What is your calling in life?
Where do you find it? How many experiments can you run with your life before you stumble upon that spark that lights your fires? Can it be something you’re really born with, a latent talent, a certain aptitude, or perhaps something pre-coded in your DNA? Is it something that you pick randomly and apply yourself until you develop a passion for it? Do we do things because we like them even before we’re any good at them, or do we fall in love with that which we’re already good at?
The questions are endless and really hard to answer because if you care to look you’ll see people who will tell you to find your passion and then follow it, but you’ll also find those who tell you to just start with hard work and to hell with passion.
“Everyone holds his fortune in his own hands, like a sculptor the raw material he will fashion into a figure. But it’s the same with that type of artistic activity as with all others: We are merely born with the capability to do it. The skill to mold the material into what we want must be learned and attentively cultivated.” —Johann Wolfgang Von Goethe
What Goethe is telling us is that we are born with the potential to do something really well. We have certain strengths, certain gifts bestowed upon us by Mother nature, good genes, or good fortune. But it’s not quite enough to have the raw materials available, you must start using them, shaping them, putting them to the test, and then see what comes out.
There’s a funny catch, though, and that is those talents, gifts and raw materials are locked away in the basement, untapped, unexplored, and unknown.
Some say that the clues lie somewhere in your childhood. It’s in the creases of those activities you enjoyed doing the most. What you chose to spend your allowance on, the things you did first and foremost, the places where you made your friends, whatever made time fly by, that object of interest that you would borrow, swindle, cheat, and lie to do uninterrupted if it weren’t made available to you regularly.
Alas, life happens to us all. We start to pay attention to our parents, teachers, people on TV, or whoever shapes our consciousness at that age and we go down that predetermined path of the safest bet.

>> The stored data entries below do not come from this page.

(* ===== verification/DatastoreFilters.v ===== *)
(** * What the caller's filters mean

    A list filter is written in one of three shapes, chosen by the column's
    type: an IN list of text parameters, [= ANY] of integers passed as one
    text, or a chain of comparisons.  All three mean [column IN (values)] or
    its negation in SQL's three-valued logic, NULL included; every other
    filter means the comparison it names. *)
From Stdlib Require Import Ascii ZArith.
From stdpp Require Import base list strings.
From S2P Require Import Prelude GoStrings AuditText GoText Redaction DatastoreCatalog DatastoreRequest DatastoreQuery SqlMeaning DatastorePlan DatastoreText DatastoreVisible.

Local Open Scope string_scope.

(** ** The specification *)

Section Spec.
Context `{GoParsers} `{Postgres}.

(** The values of a filter, as parameters of the column's type. *)
Definition raw_values (f : datastoreFilter) : list any :=
  match f_Values f with
  | Some (AList l) => l
  | _ => match f_Value f with Some v => [v] | None => [] end
  end.

Definition coerced (c : datastoreColumn) (v : any) : list param :=
  match coerceFilterValue c v 0 with Ok p => [p] | Err _ => [] end.

Definition filter_values (c : datastoreColumn) (f : datastoreFilter) : list param :=
  flat_map (coerced c) (raw_values f).

(** [d IN (vs)]. *)
Definition in_list (d : option datum) (vs : list param) : option bool :=
  any3 (map (fun v => compare3 Equal d (Some v)) vs).

Definition filter_means (c : datastoreColumn) (f : datastoreFilter) (d : option datum)
    : option bool :=
  if String.eqb (f_Op f) "is null" then Some (negb (has d))
  else if String.eqb (f_Op f) "is not null" then Some (has d)
  else if String.eqb (f_Op f) "in" then in_list d (filter_values c f)
  else if String.eqb (f_Op f) "not in" then not3 (in_list d (filter_values c f))
  else compare3 (op_of (f_Op f)) d (head (filter_values c f)).

(** A value of an integer column is an integer. *)
Definition integer_typed (c : datastoreColumn) (d : option datum) : Prop :=
  isIntegerType (col_DataType c) = true -> forall x, d = Some x -> exists z, x = DInt z.
End Spec.

(** ** Three-valued logic *)

Lemma any3_Some {A} (p : A -> bool) l : any3 (map (fun a => Some (p a)) l) = Some (existsb p l).
Proof. induction l as [|a l IH]; simpl; [done|]. rewrite IH. by destruct (p a), (existsb p l). Qed.

Lemma all3_Some {A} (p : A -> bool) l : all3 (map (fun a => Some (p a)) l) = Some (forallb p l).
Proof. induction l as [|a l IH]; simpl; [done|]. rewrite IH. by destruct (p a), (forallb p l). Qed.

Lemma any3_None {A} (l : list A) : any3 (map (fun _ => None) l) = if empty l then Some false else None.
Proof. induction l as [|a l IH]; simpl; [done|]. rewrite IH. by destruct l. Qed.

Lemma not3_any3 (l : list (option bool)) : not3 (any3 l) = all3 (map not3 l).
Proof.
  induction l as [|a l IH]; simpl; [done|]. rewrite <- IH.
  by destruct a as [[]|], (any3 l) as [[]|].
Qed.

Section Meaning.
Context `{GoParsers} `{Postgres}.

Lemma compare_negator d v : compare_value NotEqual d v = negb (compare_value Equal d v).
Proof. destruct d, v; simpl; try apply pg_negator; done. Qed.

Lemma compare3_negator d v :
  compare3 NotEqual d (Some v) = not3 (compare3 Equal d (Some v)).
Proof. destruct d as [d|]; simpl; [|done]. by rewrite compare_negator. Qed.

(** ** Values *)

Lemma coerce_index c v i p : coerceFilterValue c v i = Ok p -> coerceFilterValue c v 0 = Ok p.
Proof.
  unfold coerceFilterValue, coerceIntegerValue, coerceFloatValue, coerceBooleanValue.
  repeat case_match; done.
Qed.

Lemma map_res_coerced c i j l vs :
  map_res (fun _ item => coerceFilterValue c item i) j l = Ok vs -> flat_map (coerced c) l = vs.
Proof.
  revert j vs. induction l as [|v l IH]; intros j vs; simpl; [by intros [= <-]|].
  intros (p & Hp%coerce_index & Hvs)%rbind_Ok. apply rbind_Ok in Hvs as (ps & Hps & [= <-]).
  unfold coerced at 1. rewrite Hp. simpl. f_equal. eauto.
Qed.

Lemma list_values c f i vs :
  listFilterValues c f i = Ok vs -> filter_values c f = vs /\ vs <> [].
Proof.
  unfold listFilterValues, filter_values, raw_values. destruct (has (f_Value f)); [done|].
  destruct (f_Values f) as [[]|]; try done. destruct (empty l) eqn:He; [done|].
  destruct (longer_than l datastoreMaxInValues); [done|]. intros Hvs. split.
  - by eapply map_res_coerced.
  - apply map_res_length in Hvs. by destruct l, vs.
Qed.

(** Integers passed as one text are compared one by one. *)
Lemma integer_parts (c : datastoreColumn) i j vs parts :
  map_res (fun _ v => match int32_value v with
                      | Some n => Ok (FormatInt n)
                      | None => Err (OutOfRange i (col_Name c))
                      end) j vs = Ok parts ->
  exists zs, vs = map PInt64 zs /\ parts = map FormatInt zs /\ Forall int4_range zs.
Proof.
  revert j parts. induction vs as [|v vs IH]; intros j parts; simpl.
  { intros [= <-]. by exists []. }
  intros (part & Hpart & Hrest)%rbind_Ok. apply rbind_Ok in Hrest as (rest & Hrest & [= <-]).
  destruct (IH _ _ Hrest) as (zs & -> & -> & Hzs).
  destruct v as [n| | | |]; try done. simpl in Hpart.
  destruct (_ || _) eqn:Hn; [done|]. injection Hpart as <-. exists (n :: zs).
  split_and!; try done. constructor; [unfold int4_range; lia|done].
Qed.

Lemma any_int_in_list d zs :
  zs <> [] -> Forall int4_range zs -> (forall x, d = Some x -> exists z, x = DInt z) ->
  any_int d (Some (PText (IntListArg zs))) = in_list d (map PInt64 zs).
Proof.
  intros Hne Hzs Hty. simpl. rewrite (int_array_IntListArg _ Hzs). unfold in_list.
  rewrite map_map. destruct d as [x|].
  - destruct (Hty x eq_refl) as [z ->]. simpl. by rewrite any3_Some.
  - simpl. rewrite any3_None. done.
Qed.

(** ** Each filter *)

Lemma consecutive {B} (g : option param -> B) args q vs :
  (q ++ vs)%list `prefix_of` args ->
  map (fun n => g (arg args n)) (seq (S (length q)) (length vs)) = map (fun v => g (Some v)) vs.
Proof.
  revert q. induction vs as [|v vs IH]; intros q Hq; simpl; [done|]. f_equal.
  - f_equal. unfold arg. simpl. eapply prefix_lookup_Some; [|done].
    rewrite lookup_app_r by lia. by rewrite Nat.sub_diag.
  - rewrite <- (length_snoc q v). apply IH. by rewrite <- (assoc_L (++)).
Qed.

Context (db : database) (src : datastoreSource).

(** What a condition, built from parameters [q], means of a column's value. *)
Definition atom_means (a : atom) (q' : list param) (r : string) (m : option datum -> option bool)
    (typed : option datum -> Prop) : Prop :=
  forall args out, q' `prefix_of` args -> typed (out r) ->
    eval db args [("t", out)] a = m (out r).

Lemma list_means c f i q :
  member (f_Op f) ["in"; "not in"] = true ->
  yields (listFilterCondition c f (t_ (f_Column f)) i) q
    (fun _ q' =>
       atom_means (fst (list_atom c (t_ref (f_Column f)) (String.eqb (f_Op f) "not in")
                          (ff_count (filter_form_of f)) (length q)))
         q' (f_Column f)
         (fun d => let m := in_list d (filter_values c f) in
                   if String.eqb (f_Op f) "not in" then not3 m else m)
         (integer_typed c)).
Proof.
  intros Hop. unfold listFilterCondition, list_atom. apply yields_bbind, yields_lift.
  intros vs Hvs. destruct (list_values _ _ _ _ Hvs) as [-> Hne].
  apply listFilterValues_length in Hvs as <-. cbv zeta.
  destruct (member (col_DataType c) datastoreTextTypes) eqn:Htext.
  { unfold textListCondition. apply yields_bbind. eapply yields_mono; [apply each_bind|].
    intros txts q' [_ ->]. apply yields_ret. intros args out Hargs _. cbn [fst eval].
    cbn [value_of t_ref]. rewrite (consecutive (compare3 Equal _)) by done. done. }
  destruct (_ || _) eqn:Hint.
  - unfold integerListCondition. apply yields_bbind, yields_lift. intros parts Hparts.
    destruct (integer_parts _ _ _ _ _ Hparts) as (zs & -> & -> & Hzs).
    apply yields_bbind, yields_bind, yields_ret. intros args out Hargs Hty.
    assert (arg args (S (length q)) = Some (PText (IntListArg zs))) as Harg.
    { unfold arg. simpl. eapply prefix_lookup_Some; [|exact Hargs].
      rewrite lookup_app_r by lia. by rewrite Nat.sub_diag. }
    assert (eval db args [("t", out)] (AnyOf (t_ref (f_Column f)) (S (length q))) =
            in_list (out (f_Column f)) (map PInt64 zs)) as Heval.
    { cbn [eval]. rewrite Harg. apply any_int_in_list; [by destruct zs|done|].
      apply Hty. unfold isIntegerType. simpl. by rewrite orb_false_r. }
    destruct (String.eqb (f_Op f) "not in"); cbn [fst]; [|done].
    cbn [eval map]. change (not3 (any3 [all3 [eval db args [("t", out)]
      (AnyOf (t_ref (f_Column f)) (S (length q)))]]) = not3 (in_list (out (f_Column f)) (map PInt64 zs))).
    rewrite Heval. by destruct (in_list _ _) as [[]|].
  - unfold comparisonChain. apply yields_bbind. eapply yields_mono; [apply each_bind|].
    intros txts q' [_ ->]. apply yields_ret. intros args out Hargs _.
    destruct (String.eqb (f_Op f) "not in"); cbn [fst eval].
    + cbn [map]. rewrite map_map. cbn [eval value_of t_ref].
      rewrite (consecutive (compare3 NotEqual _)) by done. unfold in_list.
      rewrite not3_any3, map_map. simpl.
      rewrite (map_ext _ _ (compare3_negator _)). by destruct (all3 _) as [[]|].
    + rewrite map_map. cbn [map eval value_of t_ref]. unfold in_list.
      rewrite <- (consecutive (compare3 Equal _) args q vs) by done. f_equal.
      apply map_ext. intros n. simpl. by destruct (compare3 _ _ _) as [[]|].
Qed.

Lemma scalar_means c f lhs i q :
  yields (scalarFilterCondition c f lhs i) q
    (fun _ q' => forall op,
       atom_means (Compare (t_ref (f_Column f)) op (S (length q))) q' (f_Column f)
         (fun d => compare3 op d (head (filter_values c f))) (fun _ => True)).
Proof.
  unfold scalarFilterCondition. destruct (f_Values f) as [v|] eqn:Hvs; [apply yields_fail|].
  cbn [has]. destruct (f_Value f) as [v|] eqn:Hv; [|apply yields_fail].
  destruct v; try apply yields_fail;
    apply yields_bbind, yields_lift; intros _ _; apply yields_bbind, yields_lift;
    intros p Hp%coerce_index; apply yields_bbind, yields_bind, yields_ret;
    intros op args out Hargs _; cbn [eval value_of t_ref]; unfold filter_values, raw_values;
    rewrite Hvs, Hv; unfold coerced; cbn [flat_map app]; rewrite Hp; cbn [app head];
    (replace (arg args (S (length q))) with (Some p); [done|]; symmetry; unfold arg; simpl;
     eapply prefix_lookup_Some; [|exact Hargs]; rewrite lookup_app_r by lia;
     by rewrite Nat.sub_diag).
Qed.
End Meaning.

(** ** All the filters of a statement *)

Section Filters.
Context `{UnicodeCase} `{GoParsers} `{Postgres}.
Context (db : database) (src : datastoreSource).

Definition means (f : datastoreFilter) (out : row) : option bool :=
  match source_column src (f_Column f) with
  | Some c => filter_means c f (out (f_Column f))
  | None => None
  end.

Definition row_typed (out : row) : Prop :=
  forall name c, source_column src name = Some c -> integer_typed c (out name).

Lemma filter_eval i f q :
  operator_ok f ->
  yields (filterCondition src i f) q
    (fun _ q' => forall args out, q' `prefix_of` args -> row_typed out ->
       eval db args [("t", out)] (fst (filter_atom src (filter_form_of f) (length q))) = means f out).
Proof.
  intros Hop. unfold filterCondition, filter_atom. apply yields_bbind, yields_lift.
  intros c (Hc & -> & _)%checkColumn_found. unfold means, filter_means. cbn [filter_form_of ff_column ff_op].
  rewrite Hc. cbn [default].
  destruct (String.eqb (f_Op f) "is null") eqn:Hn; [|destruct (String.eqb (f_Op f) "is not null") eqn:Hnn];
    cbn [member existsb orb]; rewrite ?Hn, ?Hnn; cbn [orb].
  1,2: destruct (_ || _); [apply yields_fail|by apply yields_ret].
  change (String.eqb (f_Op f) "in" || (String.eqb (f_Op f) "not in" || false))
    with (member (f_Op f) ["in"; "not in"]).
  destruct (member (f_Op f) ["in"; "not in"]) eqn:Hin.
  - eapply yields_mono; [by apply (list_means db)|]. intros txt q' Hm args out Hargs Hty.
    etransitivity; [exact (Hm args out Hargs (Hty _ _ Hc))|]. simpl in Hin. cbv zeta.
    destruct (String.eqb_spec (f_Op f) "in") as [->|]; [done|].
    by destruct (String.eqb (f_Op f) "not in").
  - eapply yields_mono; [apply (scalar_means db)|]. intros txt q' Hm args out Hargs _.
    cbn [fst]. rewrite (Hm _ args out Hargs I). simpl in Hin.
    apply orb_false_iff in Hin as [-> Hin]. apply orb_false_iff in Hin as [-> _]. done.
Qed.

Lemma filters_eval i filters q :
  Forall operator_ok filters ->
  yields (each (filterCondition src) i filters) q
    (fun _ q' => forall args out, q' `prefix_of` args -> row_typed out ->
       map (eval db args [("t", out)]) (fst (filter_atoms src (map filter_form_of filters) (length q))) =
       map (fun f => means f out) filters).
Proof.
  intros Hops. revert i q. induction Hops as [|f filters Hop Hops IH]; intros i q; cbn [each map].
  { by apply yields_ret. }
  apply yields_bbind. intros txt q1 Hrun.
  pose proof (filter_eval i f q Hop txt q1 Hrun) as Hf.
  pose proof (filterCondition_text src i f q Hop txt q1 Hrun) as Htext.
  apply yields_bbind. intros txts q2 Hrest.
  pose proof (IH _ _ txts q2 Hrest) as Hfs.
  assert (q1 `prefix_of` q2) as Hpre by (eapply appends_each; [apply filter_appends|exact Hrest]).
  apply yields_ret. intros args out Hargs Hty. cbn [filter_atoms].
  specialize (Hf args out ltac:(by transitivity q2) Hty).
  destruct (filter_atom src (filter_form_of f) (length q)) as [a n1]. destruct Htext as [_ <-].
  specialize (Hfs args out Hargs Hty).
  destruct (filter_atoms src _ (length q1)) as [atoms n2]. cbn [fst map] in *. by rewrite Hf, Hfs.
Qed.

Lemma plan_filters fm :
  statement_filters (plan src fm) =
  fst (filter_atoms src (fm_filters fm) (snd (fst (server_atoms src fm)))).
Proof.
  unfold plan. destruct (server_atoms src fm) as [[inner n] start]. cbn [fst snd].
  destruct (filter_atoms _ _ _). repeat case_match; done.
Qed.

Lemma filters_mean req vis now sql args out :
  request_ok req -> buildDatastoreQuery src req vis now = Ok (sql, args) -> row_typed out ->
  map (eval db args [("t", out)]) (statement_filters (plan src (form_of req vis))) =
  map (fun f => means f out) (Filters req).
Proof.
  intros Hreq Hb Hty. unfold buildDatastoreQuery in Hb.
  assert (yields (build_statement src req vis now) [] (fun _ args =>
    map (eval db args [("t", out)]) (statement_filters (plan src (form_of req vis))) =
    map (fun f => means f out) (Filters req))) as Hy; [|by eapply Hy].
  clear Hb. rewrite plan_filters. unfold build_statement. apply yields_bbind, yields_lift. intros _ _.
  apply yields_bbind, yields_lift. intros columns _. apply yields_bbind.
  eapply yields_mono; [apply serverConditions_text|]. intros [inner w] q1.
  destruct (server_atoms src (form_of req vis)) as [[atoms n] start]. cbn [fst snd].
  intros (_ & <- & _). apply yields_bbind.
  eapply yields_mono; [apply filters_eval, Hreq|]. intros txts q2 Heval.
  match goal with |- yields ?m _ _ => assert (appends m) as Happ end.
  { apply appends_bbind; [auto with build|intros from].
    apply appends_bbind; [apply shape_appends|intros txt]. auto with build. }
  eapply yields_mono; [apply Happ|]. intros txt args' Hargs. by apply Heval.
Qed.
End Filters.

But the years roll by, the stamina you had to take all the bullshit, all the stress, all the unfairness and oppression of being a cog in the machine takes a toll on your soul, and your start to fall apart. You start to think you’re no longer fit for slavery for a monthly salary and Netflix binges on the weekends. You start to remember that your spirit is free, that there was a time when you were a sovereign individual who took shit from no one, who couldn’t suffer fools for even an instant, and who had a severe aversion to authority.
You couple all of this with the habit of educating yourself and reading and you wake up one day to find yourself unemployable.
So, sooner or later you will have to find your way back to the starting line again and take another stab at choosing the right path, and hopefully, it’s the path that leads to mastery.
Your soul will never really be at peace unless you give it what it yearns for. A life spent in the pursuit of mastery fulfilling a meaningful purpose that is uniquely yours.